The only thing I really learn from my sociology class was this: Every class our teacher would bring up a a different difficult social subject. Every class the majority of the class would explain how they "would react in that situation". Then we would go over studies that showed how people typically react in that situation. Then the class would end and most student would deny "they would ever have done that." Yet the studies would seem to show otherwise. Unless trained to avoid typical behavior you simply are not any less immune than subjects in these stories.
Take the baby in traffic in China. So many DUers were shocked. But why? It was a perfectly normal (tragic) response.
The people in China clearly suffered from Bystander effect.
http://en.wikipedia.org/wiki/Bystander_effectWhile people believe they would NEVER do this.

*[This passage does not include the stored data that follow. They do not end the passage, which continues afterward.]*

(* ===== verification/Cooperation.v ===== *)
(** * The tasks of the scheduling tests (kernel/src/scheduler/mod.rs)

    The bodies of the two tasks of the cooperative test and of the two tasks of the
    preemptive test.  A body is cut where it gives up the processor: each part gets
    the context [here] in which it will be resumed and returns the context execution
    continues with.  The text the bodies print is left out. *)

From S2P Require Import Prelude Cpu Task RunQueue Scheduler Preempt.
Local Open Scope Z_scope.

(** ** The cooperative tasks *)

Definition context_test_task_a (here : TaskContext) : M system (option TaskContext) :=
  s ← get;
  on_kernel (switch_task_to_task here (test_task_a_id s) (test_task_b_id s)).
(** Once resumed; [task_a] is the local variable of the first part. *)
Definition context_test_task_a_resumed (here : TaskContext) (task_a : TaskId) : M system TaskContext :=
  switch_task_to_kernel here task_a.
(** When resumed it spins. *)
Definition context_test_task_b (here : TaskContext) : M system (option TaskContext) :=
  s ← get;
  on_kernel (switch_task_to_task here (test_task_b_id s) (test_task_a_id s)).

(** ** The preemptive tasks

    A round of the loop: [fetch_add] wraps, the addition after it does not. *)

Definition fetch_add (value : Z) : M Z Z := λ c, Done (c, wrapping_add 64 c value).
Definition set_ticks_a (n : Z) (s : system) : system :=
  mkSystem (kern s) (test_kernel_context s) (test_task_a_id s) (test_task_b_id s)
    (preempt_task_a_id s) (preempt_task_b_id s) n (preempt_ticks_b s) (next_task_id s).
Definition set_ticks_b (n : Z) (s : system) : system :=
  mkSystem (kern s) (test_kernel_context s) (test_task_a_id s) (test_task_b_id s)
    (preempt_task_a_id s) (preempt_task_b_id s) (preempt_ticks_a s) n (next_task_id s).
(** The result says whether the round prints that the task runs. *)
Definition preemptive_task_a : M system bool :=
  old ← zoom preempt_ticks_a set_ticks_a (fetch_add 1);
  ticks ← lift (add_u 64 old 1);
  mret (ticks =? 1).
Definition preemptive_task_b : M system bool :=
  old ← zoom preempt_ticks_b set_ticks_b (fetch_add 1);
  ticks ← lift (add_u 64 old 1);
  mret (ticks =? 1).

Fixpoint rounds (n : nat) (body : M system bool) : M system (list bool) :=
  match n with
  | O => mret []
  | S k => b ← body; bs ← rounds k body; mret (b :: bs)
  end.

(** ** The cooperative test as a whole *)

Lemma task_queued s x t : sched_ok s → Scheduler_task s x = Some t → x ∈ ids (run_queue s).
Proof. intros Hs Ht. rewrite (so_same _ Hs). apply find_task_Some. by exists t. Qed.

Lemma switch_to_kernel_run s a t here : sched_ok (sched (kern s)) → Scheduler_task (sched (kern s)) a = Some t → ∃ k',
  switch_task_to_kernel here a s = Done (test_kernel_context s, set_kern k' s) ∧ sched_ok (sched k') ∧
  current_task (sched k') = None ∧
  (∀ x, Scheduler_task (sched k') x = if x =? a then Some (set_context here t) else Scheduler_task (sched (kern s)) x).
Proof.
  intros Hs Ht. unfold switch_task_to_kernel. erewrite bind_run; [|reflexivity]. rewrite Ht.
  erewrite bind_run; [|apply on_kernel_run, current_run].
  destruct (mut_run (mkKernel (set_current_task None (sched (kern s))) (kmem (kern s)) (debug_count (kern s))) a (set_context here))
    as (b & s' & E & Hs' & _ & Ec & Hf & _); [done| |].
  { destruct Hs. split; try assumption. done. }
  erewrite bind_run; [|apply on_kernel_run, E]. eexists. split; [reflexivity|]. cbn [sched].
  split; [done|]. split; [done|]. intros x. etrans; [exact (Hf x)|].
  change (Scheduler_task (sched (mkKernel _ _ _)) a) with (Scheduler_task (sched (kern s)) a). by rewrite Ht.
Qed.

Lemma cleanup_run s a b ta tb : sched_ok (sched (kern s)) → a ≠ b → current_task (sched (kern s)) = None →
  Scheduler_task (sched (kern s)) a = Some ta → Scheduler_task (sched (kern s)) b = Some tb → ∃ s',
  context_switch_test_cleanup a b s = Done ((), s') ∧ sched_ok (sched (kern s')) ∧
  current_task (sched (kern s')) = None ∧ test_task_a_id s' = 0 ∧ test_task_b_id s' = 0 ∧
  a :: b :: ids (run_queue (sched (kern s'))) ≡ₚ ids (run_queue (sched (kern s))) ∧
  (∀ x, Scheduler_task (sched (kern s')) x =
     if x =? a then None else if x =? b then None else Scheduler_task (sched (kern s)) x).
Proof.
  intros Hs Hab Hc Ha Hb. unfold context_switch_test_cleanup.
  destruct (remove_task_run _ a Hs) as [(_ & s1 & E1 & Hs1 & Hp1 & Hf1 & Hc1)|[Hn _]];
    [|by destruct (Hn (task_queued _ _ _ Hs Ha))].
  erewrite bind_run; [|apply on_kernel_run, on_sched_run, E1]. cbn [kern set_kern sched].
  destruct (remove_task_run _ b Hs1) as [(_ & s2 & E2 & Hs2 & Hp2 & Hf2 & Hc2)|[Hn _]].
  2:{ destruct Hn. apply (task_queued _ _ tb Hs1). by rewrite Hf1, (proj2 (Z.eqb_neq b a)) by congruence. }
  erewrite bind_run; [|apply on_kernel_run, on_sched_run, E2]. eexists. split; [reflexivity|]. cbn.
  rewrite Hc in Hc1. rewrite decide_False in Hc1 by done. rewrite Hc1, decide_False in Hc2 by done.
  do 4 (split; [done|]). split; [by rewrite Hp2|]. intros x. etrans; [exact (Hf2 x)|]. rewrite Hf1.
  by destruct (x =? b), (x =? a).
Qed.

(** The cooperative test hands the processor round as it means to: kernel, task A, task
    B, task A, kernel.  Whatever the contexts in which the parts wait, each switch
    continues in the context its target left, and the clean-up leaves the scheduler with
    the tasks it had before, none of them current.  Only the first two switches go
    wrong: neither task was given a context, so they continue at address 0
    ([TaskContext_empty]) instead of at the two bodies. *)
Theorem cooperative_test_roundtrip slot_stack here_k here_a here_b here_a' s : room 2 s →
  let a := next_task_id s in
  ∃ s1 s2 s3 s4 s5,
    run_context_switch_test slot_stack here_k s = Done (Some TaskContext_empty, s1) ∧
    context_test_task_a here_a s1 = Done (Some TaskContext_empty, s2) ∧
    context_test_task_b here_b s2 = Done (Some here_a, s3) ∧
    context_test_task_a_resumed here_a' a s3 = Done (here_k, s4) ∧
    context_switch_test_cleanup a (a + 1) s4 = Done ((), s5) ∧
    sched_ok (sched (kern s5)) ∧ current_task (sched (kern s5)) = None ∧
    (∀ x, Scheduler_task (sched (kern s5)) x = Scheduler_task (sched (kern s)) x).
Proof.
  intros Hroom a. assert (∀ x, x = a ∨ x = a + 1 → Scheduler_task (sched (kern s)) x = None) as Hnew.
  { intros x Hx. destruct (Scheduler_task _ x) eqn:E; [|done].
    pose proof (rm_fresh _ _ Hroom x (task_queued _ _ _ (rm_sched _ _ Hroom) E)). lia. }
  destruct (context_switch_test_spec slot_stack here_k s Hroom) as (s1 & E1 & Hs1 & Hk1 & _ & Ia & Ib & Hf1).
  fold a in Ia, Ib, Hf1. pose proof (Hf1 a) as Ha1. rewrite (proj2 (Z.eqb_neq a (a + 1))), Z.eqb_refl in Ha1 by lia.
  pose proof (Hf1 (a + 1)) as Hb1. rewrite Z.eqb_refl in Hb1.
  destruct (cooperative_roundtrip (kern s1) a (a + 1) _ _ here_a here_b Hs1 Ha1 Hb1)
    as (k2 & k3 & E2 & _ & E3 & _ & Hs3 & _ & Hf3); [lia|].
  pose proof (Hf3 a) as Ha3. rewrite (proj2 (Z.eqb_neq a (a + 1))), Z.eqb_refl in Ha3 by lia.
  pose proof (Hf3 (a + 1)) as Hb3. rewrite Z.eqb_refl in Hb3.
  destruct (switch_to_kernel_run (set_kern k3 s1) a _ here_a' Hs3 Ha3) as (k4 & E4 & Hs4 & Hc4 & Hf4).
  pose proof (Hf4 a) as Ha4. rewrite Z.eqb_refl in Ha4.
  pose proof (Hf4 (a + 1)) as Hb4. rewrite (proj2 (Z.eqb_neq (a + 1) a)) in Hb4 by lia.
  destruct (cleanup_run (set_kern k4 s1) a (a + 1) _ _ Hs4 ltac:(lia) Hc4 Ha4 (eq_trans Hb4 Hb3))
    as (s5 & E5 & Hs5 & Hc5 & _ & _ & _ & Hf5).
  exists s1, (set_kern k2 s1), (set_kern k3 s1), (set_kern k4 s1), s5. split; [exact E1|]. split.
  { unfold context_test_task_a. erewrite bind_run; [|reflexivity]. rewrite Ia, Ib. exact (on_kernel_run _ _ _ _ E2). }
  split.
  { unfold context_test_task_b. erewrite bind_run; [|reflexivity]. cbn [test_task_a_id test_task_b_id set_kern].
    rewrite Ia, Ib. exact (on_kernel_run _ (set_kern k2 s1) _ _ E3). }
  split; [rewrite <- Hk1; exact E4|]. split; [exact E5|]. split; [done|]. split; [done|]. intros x. rewrite Hf5.
  destruct (Z.eqb_spec x a) as [->|Hxa]; [symmetry; apply Hnew; by left|].
  destruct (Z.eqb_spec x (a + 1)) as [->|Hxb]; [symmetry; apply Hnew; by right|].
  cbn [kern set_kern]. rewrite Hf4, (proj2 (Z.eqb_neq x a) Hxa). cbn [kern set_kern].
  by rewrite Hf3, Hf1, (proj2 (Z.eqb_neq x (a + 1)) Hxb), (proj2 (Z.eqb_neq x a) Hxa).
Qed.

(** ** The preemptive tasks count *)

(** For as long as its counter cannot overflow, a task counts its rounds, announces
    itself in the first after the counter was 0, and touches nothing else. *)
Lemma preemptive_rounds n s : 0 ≤ preempt_ticks_a s → preempt_ticks_a s + Z.of_nat n < 2 ^ 64 →
  rounds n preemptive_task_a s =
    Done ((λ i, preempt_ticks_a s + Z.of_nat i =? 0) <$> seq 0 n, set_ticks_a (preempt_ticks_a s + Z.of_nat n) s).
Proof.
  revert s. induction n as [|n IH]; intros s H0 H1; [cbn; rewrite Z.add_0_r; by destruct s|].
  assert (preemptive_task_a s = Done (preempt_ticks_a s =? 0, set_ticks_a (preempt_ticks_a s + 1) s)) as E.
  { unfold preemptive_task_a. erewrite bind_run; [|reflexivity].
    erewrite bind_run; [|unfold lift; by rewrite add_u_Done by lia].
    unfold wrapping_add, cast. rewrite Z.mod_small by lia.
    transitivity (Done (preempt_ticks_a s + 1 =? 1, set_ticks_a (preempt_ticks_a s + 1) s)); [done|]. apply f_equal, f_equal2; [|done].
    destruct (Z.eqb_spec (preempt_ticks_a s) 0), (Z.eqb_spec (preempt_ticks_a s + 1) 1); lia. }
  cbn [rounds]. rewrite (bind_run _ _ _ _ _ E). erewrite bind_run; [|apply IH; cbn; lia].
  cbn [seq fmap list_fmap preempt_ticks_a set_ticks_a]. unfold mret, M_ret. apply f_equal, f_equal2.
  - apply f_equal2; [by rewrite Z.add_0_r|]. rewrite <- fmap_S_seq, <- list_fmap_compose. apply list_fmap_ext.
    intros i x _. cbn [compose]. f_equal. lia.
  - destruct s. unfold set_ticks_a. cbn. f_equal. lia.
Qed.
(** The loop then ends in a panic: after 2^64 - 1 rounds the addition overflows. *)
Lemma preemptive_overflow s : preempt_ticks_a s = 2 ^ 64 - 1 → preemptive_task_a s = Panicked Overflow.
Proof.
  intros H. unfold preemptive_task_a. erewrite bind_run; [|reflexivity]. rewrite H. reflexivity.
Qed.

Study after study shows you probably could and would in a similar situation. This is why we have emergency response training. Because if not told to react regardless of what everyone else is doing... people tend to all do nothing.
In this Penn State case, people will often defer to authoritative figures even if the figure tells you to harm someone. People will keep sending electric shocks to a screaming victim if an authoritative figure tells them too.
You can pretend you aren't human and won't act like a normal human or you can support training and education. We have sexual harassment training at work places now exactly to try to prevent people from being trapped/brow beaten into accepting the word of authority. Why do people need to be told to do this. Because countless studies tell us people do not naturally act the way so many people "think" they would act. When place in the right perfectly horrible situation you may act exactly in a horrible and unethical way that you think you would never do. You can either accept that and create systems to prevent it, or pretend you would almost certainly in that exact situation behave different. This probably won't be popular, but I think this is why I support education, regulations, training etc... because thinking you "know" right and wrong aren't enough to prevent you from an action you later find unethical and/or immoral.